FIG 8.

(A) Estimation of intracellular K⁺ content in S. mutans wild-type UA159 strain and K⁺ transport knockout mutants. To deplete cells of K⁺ prior to uptake assays, mid-exponential-phase cells were incubated in K⁺-deficient MMGK growth medium for 2 h. Cells were then supplemented with 10 mM KCl, and aliquots were sampled over time to measure intracellular K⁺ content using ICP-OES. Values are means ± standard deviations for at least four biological and two technical replicates. Repeated-measures ANOVA was performed, and comparisons were made between different time points within each group (*) and by comparing intracellular K⁺ levels between groups (#); a P value of <0.05 is considered significant. (B) Intracellular K⁺ accumulation after 30 min.
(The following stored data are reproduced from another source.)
(* ===== verification/Prelude.v ===== *)
(** * Activity-Relay: a verification development

    Activity-Relay is an ActivityPub relay in Go.  A server follows it (as a
    [subscriber], Mastodon style, or a [follower], LitePub style); whatever a known
    server posts publicly to its inbox is passed on to all the others.  Two
    processes share one Redis database: the API process authenticates what arrives,
    decides what to do with it and queues deliveries; the worker process signs and
    posts them.

    ** The program and the files that model it

    The path of an activity, from the inbox to the receivers:

    - [Inbox]: api/handle.go, api/activitypub_collections.go.  [handleInbox] decodes,
      routes by audience and type ([routeActivity]), answers, records a metric.
    - [Decode]: api/decode.go, api/rfc9421_inbound.go.  [decodeActivity]
      authenticates under the legacy profile or under RFC 9421.
    - [Rfc9421]: internal/httpsignature/rfc9421_verify.go, rfc9421.go,
      redis_nonce_store.go.  [VerifyPOST], the parameter policy, the nonce store.
    - [ActivityModel]: models/models.go.  Actors, activities, their JSON, remote
      documents.
    - [PublicAddressPolicy]: models/public_address_policy.go.
    - [Relay]: api/resolver.go (from [normalizedActorDomain] on),
      api/relay_loop_guard.go.  Follow and unfollow, the three fan-outs, the guard
      against relaying a canonical activity twice.
    - [Queue]: api/resolver.go (up to [enqueueActivityForFollower]),
      internal/deliverypolicy, the recorders of api/operational_metrics.go.
      Capacity, target selection, storing the body, sending the tasks.
    - [Negotiation], [Signer]: internal/httpsignature (profile.go,
      destination_negotiation.go, redis_destination_capability.go,
      accept_signature.go, signer.go, configured_signer.go).  Which signature a
      receiver gets, the signers, what a response teaches.
    - [HttpClient], [DoGet]: net/http's redirect loop, and the signed fetch over it
      ([ConfiguredSigner.DoGET] and the executors of models/models.go).
    - [Deliver]: deliver/deliver.go, deliver/sender.go, internal/deliverymeta.  The
      tasks of the worker, over net/http's client with its default redirects.
    - [RelayState]: models/state.go.  The state in Redis and its copy in memory.
    - [ReceiverHealth]: models/receiver_health.go.
    - [Observability]: internal/observability/operational.go.  The metrics ledger and
      the classification of delivery errors.
    - [RelayConfig]: models/config.go, the key file of models/utils.go, the relay actor of
      models/models.go.

    What surrounds it, the operator's side:

    - [StatusPage]: api/web.go, the runtime snapshot of api/operational_metrics.go, webfinger
      and nodeinfo (models/models.go, api/handle.go).
    - [ObservabilityService]: internal/observability/observability.go and the collector of
      operational.go.  The recorder around a response, the probes, what is collected.
    - [Control]: control/ (config.go, domain.go, follow.go, utils.go).  The commands over the
      relay state.
    - [ServerLifecycle]: api/api.go.  The listeners, and [serveHTTPServers] as a transition
      system.
    - [ActorKey]: models/key.go, the public keys of models/utils.go.
    - [Startup]: main.go, control/control.go, [initialize] of api/api.go and
      deliver/deliver.go.  The configuration test, the start, the variables of each process.
    - [CommandTree]: the commands and flags of main.go, control/ and
      internal/directorycommand, and what the commands of main.go run.
    - [ProbeNegotiation], [ProbeInbound], [ProbeMesh]: contrib/ops.  The project's own probes
      of a running relay: what they send, count and conclude.
    - [Harness], [NegotiationRun], [InboundRun], [MeshRun]: the probes as programs.  Ports, keys,
      certificates, servers, containers, processes, deferred calls, failures and reports, over
      a machine whose every call is logged and may fail.

    Beside it, the registration of the relay with public directories:

    - [DirectoryOrigin], [DirectoryProfile], [DirectoryClient]: internal/directoryclient.
      Canonical origins, the descriptive profile, the signed requests of the three protocol
      versions and the strict reading of their answers.
    - [DirectoryStore], [DirectoryScheduler]: internal/directoryscheduler.  The stored state
      and the lease of a directory; visits, deadlines and back-off.
    - [DirectoryConfig], [DirectoryEditor]: internal/directoryconfig.  The YAML file: reading
      it, switching an entry off, replacing the file call by call.
    - [DirectoryCommand]: internal/directorycommand.  The operator's commands.
    - [DirectoryService]: api/directory_scheduler.go.  The scheduler in the API process.

    The commands and the scheduler meet in the file (the durable flag of an entry) and in
    Redis (the lease and the state of a directory).

    Below them: [Prelude] (results, errors, tactics, lemmas), [GoStrings], [GoUrl],
    [GoTime], [Sha256], [Json] (the parts of Go's standard library the sources call,
    as executable functions on byte strings), [NetAddr] (net/netip), [Redis] (the
    service), [World] (the state of the process and its effects), [Frame] (reasoning
    about effects), [FileSystem] (files, names, syncs and crashes).

    ** How the code is modelled

    A Go function is a Rocq function of the same name.  One that has effects runs in
    the monad [M] of [World]: it changes a [World] (Redis, the relay state, the
    position in the clock and in the random UUIDs, the queue, the requests sent, the
    goroutines started, the actor cache) and ends with [Done] a value or with
    [Panic].  An [(A, error)] result is a [result A]; [x ←! m; k] is the early return
    on an error.  A package's global variables are a record ([Globals], [Worker]).
    A goroutine is recorded when it is started ([w_spawned]); [Relay.runGo] is what
    it does when it runs.

    The scheduler adds its own field to the world ([SchedWorld]), a command the file
    system and its output ([CmdWorld]).  What the runtime decides is an argument
    ([visitEnv], [leaseEnv]): how often a lease was renewed, whether the context ended.
    A file-system call is numbered, may fail, and may be preceded by what other processes
    do; the state after every call is logged, so that a property of the log is one of
    every instant at which the machine may stop.

    Redis is the class [Redis] with the laws [RedisLaws]: every request may fail,
    before or after it took effect.  [RedisReliable] adds that none does; the
    theorems that need it say so.  A Lua script is the sequence of its commands, run
    as one request.  Third-party packages (go-fed/httpsig, common-fate/httpsig,
    httpsfv, machinery, go-cache, viper, yaml.v3, the cryptography) are parameters; what is relied on
    is a named hypothesis or class ([PlannerLaws], [ObserverLaws], [StoreLaws],
    [ClientLaws], [YamlLaws], [FetchKeepsNonces], [brokerDocumented]) that the relay's own implementation is proved to satisfy, or
    that the witnesses discharge.  Every conditional theorem has a witness on a
    concrete service ([Calm], [Sim]) and concrete parameters.

    ** What is proved

    - [RelayStateSpec]: the invariant of the state under every operation and every
      connection failure; loading is all or nothing; what each mutator does.
    - [DecodeSpec], [Rfc9421Spec]: what is known of an activity that was accepted
      (body, digest, signature, nonce, actor); the parameter policy as an equivalence;
      replay windows.
    - [ReplaySpec]: an accepted signature that comes again while its nonce is remembered
      is answered 400, through decoding, nonce store and inbox.
    - [InboxSpec]: statuses and effects of the inbox; refusal of what is not
      authenticated, blocked, unknown or excluded by policy.
    - [QueueSpec]: soundness and completeness of a fan-out, capacity.
    - [RelaySpec]: routes, refusal, the loop guard, follow requests (and the panic of
      a follow without endpoints).
    - [NegotiationSpec]: plans, fallback, the capability store, evidence.
    - [DeliverSpec]: attempts, the count of remaining targets, the outcome of a post and of
      the redirects that follow it.
    - [ReceiverHealth], [Observability]: a health record is its history; the
      vocabulary of the metrics is closed.
    - [JsonSpec], [JsonRoundTrip]: the JSON parser always ends with a value or an error of
      the text; what is printed parses back.
    - [DoGetSpec]: a signed fetch ends within twenty requests, each signed anew for its own
      URL; it falls back once, and only on evidence; what a fetched document is.
    - [RelayConfigSpec]: an accepted configuration is within its bounds; the dry run agrees
      with a start.
    - [StartupSpec]: a configuration that passes the test starts, with the same warnings;
      the three processes it starts use the same queue, key and profile.
    - [ServerLifecycleSpec]: no goroutine of a server outlives [serveHTTPServers]; every run
      is finite, and goes on until the function has returned.
    - [ActorKeySpec]: a generated key is complete and readable, or absent.
    - [StatusPageSpec], [ObservabilityServiceSpec]: the status page counts what it lists; the
      snapshot partitions the receivers; instrumenting is transparent, and the inbox metric sees
      the status that is sent; collected counters
      are the sums of their fields.
    - [ControlSpec], [ControlUnfollowSpec]: an approved follow is stored and answered, a failed
      answer keeps the request, unfollowing removes and rejects whenever the memory is
      reloaded, export and import.
    - [ProbeExamples]: the negotiation probe passes on the modelled signer; the inbound probe,
      against a relay started from its configuration, gets the expected answers (and fails
      for another reason).
    - [ProbeMesh]: the proxies pass on fewer posts than the threshold in any
      interleaving; the figures of the report; the watching loop ends and tells the truth.
    - [Harness]: rules for what a computation takes and asks to release, how many calls it makes,
      and what it leaves on disk.
    - [MeshRun], [InboundRun], [NegotiationRun]: whatever fails, a probe's run asks for the
      release of what it took, and leaves only what could not be released; its exit code and its report say how it ended (the negotiation probe's
      success is a run of [negotiationProbe]); its waiting is bounded.
    - [CommandTree]: which commands can be run (three cannot, for a letter that two flags
      share).
    - [DirectoryOrigin], [DirectoryProfileSpec]: which directory lists are accepted;
      sanitizing and normalizing a profile agree (and where they do not).
    - [DirectoryStoreSpec]: the lease excludes everybody else in any interleaving of calls of
      the store; a saved state reads back.
    - [DirectoryClientSpec]: answers are validated; registration on top of a heartbeat only
      when told; no connection to local addresses, as blocks of numbers (but to the mapped form
      of the unspecified address).
    - [DirectorySchedulerSpec]: back-off and sleeps are bounded; no contact without the
      lease and the flag; a due visit completes and leaves its outcome stored.
    - [DirectoryEditorSpec], [DirectoryDisableSpec]: at every instant of a replacement a
      crash leaves one complete file; a disabled entry is off on disk.
    - [DirectoryCommandSpec]: retries end; unregister switches off before it asks.
    - [DirectoryServiceSpec]: a disabled directory is left alone by the scheduler.

    ** Fuel and bounds

    Most recursion is structural.  [Json.jsonParse] has fuel for twice the length of
    its input plus one, which [JsonSpec] proves to be enough; [Signer.replaceAll] has as much as its input is
    long and consumes a byte per step; the binary search of the publishers
    ([RelayState.searchLoop]) has one more than the length of the list and halves the interval.
    [FileSystem.followLinks] and [Startup.followName] follow 40 links, as the system does;
    the redirect loop has fuel for the ten exchanges of net/http's own policy, the largest
    limit here ([DeliverSpec.follow_default]);
    the waiting loops of the probes ([Harness.awaiting], [MeshRun.watchLoop]) have a round for every
    pause that fits before their deadline and two more, and are proved never to run out;
    [DirectoryEditor.lockAttempts] and [DirectoryCommand.retryFrom] count the attempts of
    the code (4 and 3).
    Integers are [Z] with the width written out where the code depends on it
    (Redis counters and [strconv.ParseInt] at 64 bits, Lua numbers as doubles).

    ** What is not modelled

    Upper and lower case beyond ASCII ([GoStrings.ToLower]) and the offsets in the
    texts of JSON errors; log messages, but for the warnings of a start; the mutex of the
    relay state (an operation is one step); deadlines of Redis calls (a request that times
    out has failed); the settings of most HTTP clients and servers (TLS, timeouts); the metrics
    library (what is recorded and emitted is); help texts, shell completion by cobra and the
    signal handler of main.go; the numeric flags of the reflection probe, and what a reverse
    proxy or a relay under test does while a probe runs (arbitrary).  Of a file system:
    directories as files (making one changes no name), hard links, and blocking on a lock (a
    lock that is taken was free); the nil context that [serveHTTPServers] refuses, and the time
    [Shutdown] takes (its effect and its return are one step); fixed pauses of the negotiation
    probe (the clock moves on by any amount anyway); a command that is cancelled by the operator. *)

From Stdlib Require Export Ascii String ZArith Lia.
From stdpp Require Export base tactics option strings gmap sorting relations numbers.
From stdpp Require Export list.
Wild-type UA159 and knockout mutant strains were grown to an OD₆₀₀ of ∼0.4 in THYE medium prior to incubation in minimal medium for 10 to 12 h to deplete cellular K⁺. Cells were subsequently challenged with 25 mM K⁺ for 30 min followed by measurement of cellular cation content via ICP-OES. Values are means and SE; experiments were repeated at least four times, and statistical comparison was performed using a two-way ANOVA. *, P < 0.01 compared to the value for WT cells stimulated with 25 mM K⁺; #, P < 0.01 compared to the value for WT cells starved of K⁺.